The Day Everything Changed (Musically Speaking)

I’m thinking back to the moment I realized the world had changed irrevocably. No, I’m not referring to the pandemic, which roared into our lives a year ago this month. I’m going further back, to the moment that shifted my musical tastes in a way that continues to this day.

That instant came in 2005 when I somehow landed on a Latin radio station and heard the 2002 song “Soy Mujer” (I am a Woman) by the Puerto Rico-born salsa singer La India (a/k/a Linda  Bell Viera Caballero). The pulsating music and La India’s blazing, passionate voice grabbed my attention. It also helped that my meager knowledge of Spanish enabled me to understand the title.



Her vocal performance was so dramatic and captivating that I had to go get the CD, probably at Tower Records or the Virgin Megastore. Her videos show a bold physical presence that fills the screen and demands attention. She knows how to belt ‘em out, sort of like a salsa version of French singer Edith Piaf. I loved the rest of her music and began checking out every Latin CD I could find at the Westport and Greenwich libraries in Connecticut.

I had already started moving toward being a big fan Latin music. I grew up on the Texas-Mexico border so I knew about that Tex-Mex genre, even if I didn’t pay attention to it at the time. It pulsed in the background, on the other side of the tracks of Mission, Texas. I had albums by El Chicano, Malo and Santana and liked them all (the Tijuana Brass probably doesn't count). A 2004 trip to São Paulo, Brazil supercharged my interest in all the music from there, so much that I started studying Brazilian Portuguese.

I still like other genres, of course: the Great American Songbook, classic jazz, blues, opera, Israeli and most recently a yen for the bewitching and sinuous sounds of Afro-pop. But Latin music now pulses in the background and foreground of my musical devotions.

So what happens when the world changes? We all know too well the impact of the pandemic. What about when La India rocked my music world in four minutes?

This turned my CD collection in a completely different direction. I had never been much for CDs, favoring vinyl. But given the chance to get Latin CDs, I did, starting in Brazil and never stopping. The Goodwill stores in the area provide me some great buys. I even took a Jewish humanitarian trip to Cuba in 2008, where I was excited about scooping up as many CD sets as possible (and I did). I find them always listenable and a great way to improve my Spanish listening skills.

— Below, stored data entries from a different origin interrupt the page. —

(* ===== verification/ToolDedup.v ===== *)
(** * Repeated tool calls (agent/tooldedup.go)

    A language model may ask for the same tool call again and again.  Within
    one run every tool is wrapped in a guard that shares a tracker of the calls
    made, by tool name and hash of the arguments, and answers the repetitions
    itself. *)
From Stdlib Require Import ZArith Lia Bool Ascii String List.
From stdpp Require Import base gmap strings option list.
From S2P Require Import Prelude GoString Sha256.

Local Open Scope string_scope.
Local Open Scope Z_scope.
Local Open Scope state_scope.

Definition maxIdenticalToolCalls : Z := 4.
Definition maxIdenticalSkillExecCalls : Z := 2.

(** dedupKey *)
Abbreviation dedupKey := (string * list Z)%type.
Abbreviation toolCallTracker := (gmap dedupKey Z).
Definition newToolCallTracker : toolCallTracker := ∅.

Definition dedup_key (name argsJSON : string) : dedupKey := (name, sha256 argsJSON).

Definition call_limit (name : string) : Z :=
  if (name =? "skill_exec")%string then maxIdenticalSkillExecCalls else maxIdenticalToolCalls.

(** (count, exceeded) *)
Definition check (name argsJSON : string) (t : toolCallTracker) : (Z * bool) * toolCallTracker :=
  let key := dedup_key name argsJSON in
  let count := default 0 (t !! key) + 1 in
  ((count, call_limit name <? count), <[key := count]> t).

Definition exceeded_message (printable : Z -> bool) (name : string) (count : Z) : string :=
  let q := String "034" "" in
  let obj (text : string) := "{" +:+ q +:+ "error" +:+ q +:+ ":" +:+ q +:+ text +:+ q +:+ "}" in
  if (name =? "skill_exec")%string then
    obj "skill_exec has been called too many times with the same arguments. Do NOT call skill_exec again. Use the captions from the first tool result to write a summary, then call list_folders to get the youtube-videos folder ID (or create_folder if missing), then call create_note with that parent_id and tag_names. You MUST call create_note."
  else if (name =? "web_fetch")%string then
    obj "web_fetch has been called too many times with the same URL. The result will not change — do NOT retry. Use the title from the previous result and your knowledge to produce a summary. Proceed to create the Joplin note."
  else
    obj ("Tool " +:+ go_quote printable name +:+ " has been called " +:+ fmt_d count
         +:+ " times with identical arguments. The result will not change — do NOT call it again. Use the data you already have and proceed to the next step.").

(** A tool: its name and description, when [Info] succeeds, and what it does. *)
Record tool (St : Type) := {
  tl_Info : result string (string * string);
  tl_InvokableRun : option (string -> State St (result string string)) }.
Arguments tl_Info {St}. Arguments tl_InvokableRun {St}. Arguments Build_tool {St}.

Section tools.
Context {St : Type} (printable : Z -> bool).

(** The name is empty when [Info] fails: its error is ignored. *)
Definition tool_name (t : tool St) : string :=
  match tl_Info t with Ok (name, _) => name | Err _ => "" end.

Definition InvokableRun (name : string) (inner : string -> State St (result string string)) (argumentsInJSON : string)
    : State (toolCallTracker * St) (result string string) := fun s =>
  let '((count, exceeded), tr) := check name argumentsInJSON (fst s) in
  if exceeded then (Ok (exceeded_message printable name count), (tr, snd s))
  else let '(r, st) := inner argumentsInJSON (snd s) in (r, (tr, st)).

(** The state of the wrapped tools carries the tracker they share. *)
Definition wrapToolsWithDedup (tools : list (tool St)) : list (tool (toolCallTracker * St)) :=
  map (fun t => Build_tool (tl_Info t) (InvokableRun (tool_name t) <$> tl_InvokableRun t)) tools.

Definition sanitizeToolDescriptions (tools : list (tool St)) : list (tool St) :=
  map (fun t =>
    match tl_InvokableRun t with
    | None => t
    | Some _ =>
        Build_tool
          (match tl_Info t with
           | Ok (name, desc) => Ok (name, if (desc =? "")%string then name else desc)
           | Err e => Err e
           end)
          (tl_InvokableRun t)
    end) tools.

(** ** A run of calls *)

(** The model's calls, by index among the tools, in order, and the results. *)
Fixpoint run_calls (tools : list (tool (toolCallTracker * St))) (calls : list (nat * string))
    : State (toolCallTracker * St) (list (option (result string string))) :=
  match calls with
  | [] => sret []
  | (i, args) :: calls =>
      match tools !! i ≫= tl_InvokableRun with
      | None => do rs <- run_calls tools calls; sret (None :: rs)
      | Some invoke => do r <- invoke args; do rs <- run_calls tools calls; sret (Some r :: rs)
      end
  end.
End tools.

(** ** How often a tool runs *)

Section counting.
Context {St : Type} (printable : Z -> bool) (tools : list (tool St)).

(** Tools that count their own runs. *)
Definition counted (t : tool St) : tool (list dedupKey * St) :=
  Build_tool (tl_Info t)
    ((fun invoke args s => let '(r, st) := invoke args (snd s) in
        (r, ((fst s ++ [dedup_key (tool_name t) args])%list, st))) <$> tl_InvokableRun t).

(** The key of a call to an invokable tool. *)
Definition call_key (c : nat * string) : option dedupKey :=
  t ← tools !! fst c; match tl_InvokableRun t with Some _ => Some (dedup_key (tool_name t) (snd c)) | None => None end.

Definition asked (k : dedupKey) (calls : list (nat * string)) : Z :=
  Z.of_nat (count_if (fun c => bool_decide (call_key c = Some k)) calls).

Definition ran (k : dedupKey) (log : list dedupKey) : Z := Z.of_nat (count_if (fun x => bool_decide (x = k)) log).

Lemma tool_at i : wrapToolsWithDedup printable (map counted tools) !! i
  = (fun t => Build_tool (tl_Info t) (InvokableRun printable (tool_name (counted t)) <$> tl_InvokableRun (counted t))) <$> tools !! i.
Proof. unfold wrapToolsWithDedup. rewrite !list_lookup_fmap. by destruct (tools !! i). Qed.

Lemma count_cons {A} (p : A -> bool) x l : count_if p (x :: l) = ((if p x then 1 else 0) + count_if p l)%nat.
Proof. unfold count_if. simpl. by destruct (p x). Qed.

Lemma ran_snoc k log x : ran k (log ++ [x]) = ran k log + (if bool_decide (x = k) then 1 else 0).
Proof. unfold ran. rewrite count_if_app, count_cons. unfold count_if at 2. simpl. destruct (bool_decide _); lia. Qed.

(** What the tracker and the log say of the calls made so far. *)
Definition tracked (before : dedupKey -> Z) (s : toolCallTracker * (list dedupKey * St)) : Prop :=
  forall k, 0 <= before k /\ default 0 (fst s !! k) = before k /\ ran k (fst (snd s)) = Z.min (call_limit (fst k)) (before k).

Lemma limit_pos name : 0 < call_limit name.
Proof. unfold call_limit. by destruct (_ =? _)%string. Qed.

Lemma asked_cons k c calls :
  asked k (c :: calls) = (if bool_decide (call_key c = Some k) then 1 else 0) + asked k calls.
Proof. unfold asked. rewrite count_cons. destruct (bool_decide _); lia. Qed.

Lemma run_calls_tracked calls before s :
  tracked before s ->
  tracked (fun k => before k + asked k calls)
    (snd (run_calls (wrapToolsWithDedup printable (map counted tools)) calls s)).
Proof.
  revert before s. induction calls as [|[i args] calls IH]; intros before s Ht.
  - intros k. unfold asked, count_if. simpl. rewrite Z.add_0_r. apply Ht.
  - assert (Hskip : call_key (i, args) = None ->
      tracked (fun k => before k + asked k ((i, args) :: calls))
        (snd (run_calls (wrapToolsWithDedup printable (map counted tools)) calls s))).
    { intros Hn k. rewrite asked_cons, Hn. apply (IH before s Ht k). }
    cbn [run_calls]. rewrite tool_at.
    destruct (tools !! i) as [t|] eqn:Ei; [destruct (tl_InvokableRun t) as [invoke|] eqn:Er|];
      cbn -[InvokableRun]; rewrite ?Er; cbn -[InvokableRun].
    2,3: specialize (Hskip ltac:(unfold call_key; cbn; rewrite Ei; cbn; by rewrite ?Er));
      unfold sbind; by destruct (run_calls _ calls s) as [rs s'].
    clear Hskip. set (key := dedup_key (tool_name t) args).
    assert (Hkey : call_key (i, args) = Some key) by (unfold call_key; cbn; rewrite Ei; cbn; by rewrite Er).
    unfold sbind. match goal with |- context [InvokableRun ?p ?n ?f ?a s] => set (step := InvokableRun p n f a s) end.
    assert (Hs : tracked (fun k => before k + (if bool_decide (Some key = Some k) then 1 else 0)) (snd step)).
    { intros k. destruct (Ht key) as (Hk0 & Hk1 & Hk2). destruct (Ht k) as (Hp0 & Hp1 & Hp2).
      unfold step, InvokableRun, check. change (tool_name (counted t)) with (tool_name t). cbv zeta. fold key.
      rewrite Hk1. pose proof (limit_pos (fst k)).
      destruct (call_limit (tool_name t) <? before key + 1) eqn:El.
      - apply Z.ltb_lt in El. cbn [fst snd]. case_bool_decide as Heq.
        + injection Heq as <-. rewrite lookup_insert_eq. cbn [default]. split; [lia|]. split; [done|].
          rewrite Hk2. change (fst key) with (tool_name t). lia.
        + rewrite lookup_insert_ne by congruence. by rewrite Z.add_0_r.
      - apply Z.ltb_ge in El. destruct (invoke args (snd (snd s))) as [r st]. cbn [fst snd].
        rewrite ran_snoc. fold key. case_bool_decide as Heq.
        + injection Heq as <-. rewrite bool_decide_eq_true_2 by done. rewrite lookup_insert_eq. cbn [default].
          split; [lia|]. split; [done|]. rewrite Hk2. change (fst key) with (tool_name t). lia.
        + rewrite bool_decide_eq_false_2 by congruence. rewrite lookup_insert_ne by congruence. by rewrite !Z.add_0_r. }
    destruct step as [r s1]. specialize (IH _ _ Hs). cbn [snd] in IH |- *.
    destruct (run_calls _ calls s1) as [rs s2]. intros k. rewrite asked_cons, Hkey. cbn [sret snd] in IH |- *.
    destruct (IH k) as (? & ? & ?). rewrite Z.add_assoc. done.
Qed.

(** A tool runs a bounded number of times on the same arguments.  Over any
    calls the model makes in one run, in any order and to any tools, a tool runs
    on given arguments (told apart by their SHA-256 hash) as often as asked, but
    at most four times, twice for [skill_exec]. *)
Lemma dedup_bounds_runs calls st k :
  ran k (fst (snd (snd (run_calls (wrapToolsWithDedup printable (map counted tools)) calls
                          (newToolCallTracker, ([], st))))))
  = Z.min (call_limit (fst k)) (asked k calls).
Proof.
  pose proof (run_calls_tracked calls (fun _ => 0) (newToolCallTracker, ([], st))) as Ht.
  destruct (Ht ltac:(intros k'; pose proof (limit_pos (fst k')); unfold newToolCallTracker; cbn [fst snd];
    rewrite lookup_empty; unfold ran, count_if; simpl; lia) k) as (_ & _ & Hr). exact Hr.
Qed.
End counting.

(** Two tools that cannot be told by name, because their [Info] fails, share
    their counters. *)
Example unnamed_tools_share printable :
  let t r := Build_tool (Err "no info") (Some (fun _ (n : nat) => (Ok r, S n))) in
  let '(rs, (_, n)) := run_calls (wrapToolsWithDedup printable [t "a"; t "b"])
                         [(0%nat, "{}"); (0%nat, "{}"); (0%nat, "{}"); (0%nat, "{}"); (1%nat, "{}")]
                         (newToolCallTracker, 0%nat) in
  n = 4%nat /\ nth 4 rs None <> Some (Ok "b").
Proof. vm_compute. split; [reflexivity|discriminate]. Qed.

Then, in the years BCbefore COVIDwas always looking for concerts. Gal Costa at Carnegie Hall to the Texas Tornadoes and also Lila Downs at Celebrate Brooklyn to Los Texmaniacs at Ridgefield’s Ballard Park, I’ve gone far and wide to hear Latin music. Lila Downs, from Mexico, has the big voice and commanding presence of La India, and a very political message. 

Lila Downs in Prospect Park, June 2017
Lila Downs in Brooklyn's Prospect Park, 2017

For my walks around Katonah, a favorite podcast is the Latin Alternative, just the right length at an hour for a lunch ramble.

Latin music often has a political and social edge. A documentary series on Netflix, Break It All: The History of Rock in Latin America, covered the musical aspect of political convulsions in Mexico, Chile and Argentina in the 60s to the 80s. A documentary I watched this week showed a concert by Los Tigres del Norte at Folsom Prison, 50 years after Johnny Cash’s epic performance there. I keep looking and learning. 

Los Texmaniacs, 2014

And finally, the music has a retrospective aspect. It connects me with where I grew up. I didn’t pay attention to the border music that surrounded me growing up, but now I do now. I enjoy the accordion-driven sounds of Tex-Mex music and I look forward to heading back to the Rio Grande Valley for a high school reunion and hearing some with old compadres (I call them Landsmen, they call me Carnal, a mashup of Yiddish and Spanish affections). 

Latin music even intersected with that other, more world-historic first moment, when the pandemic began. I had tickets for my partner Naomi and me to see Mariachi Los Camperos at the State University of New York at Purchaseon March 20, 2020. As you can guess, that concert never happened.

Maybe in 2022. If so, we'll be there.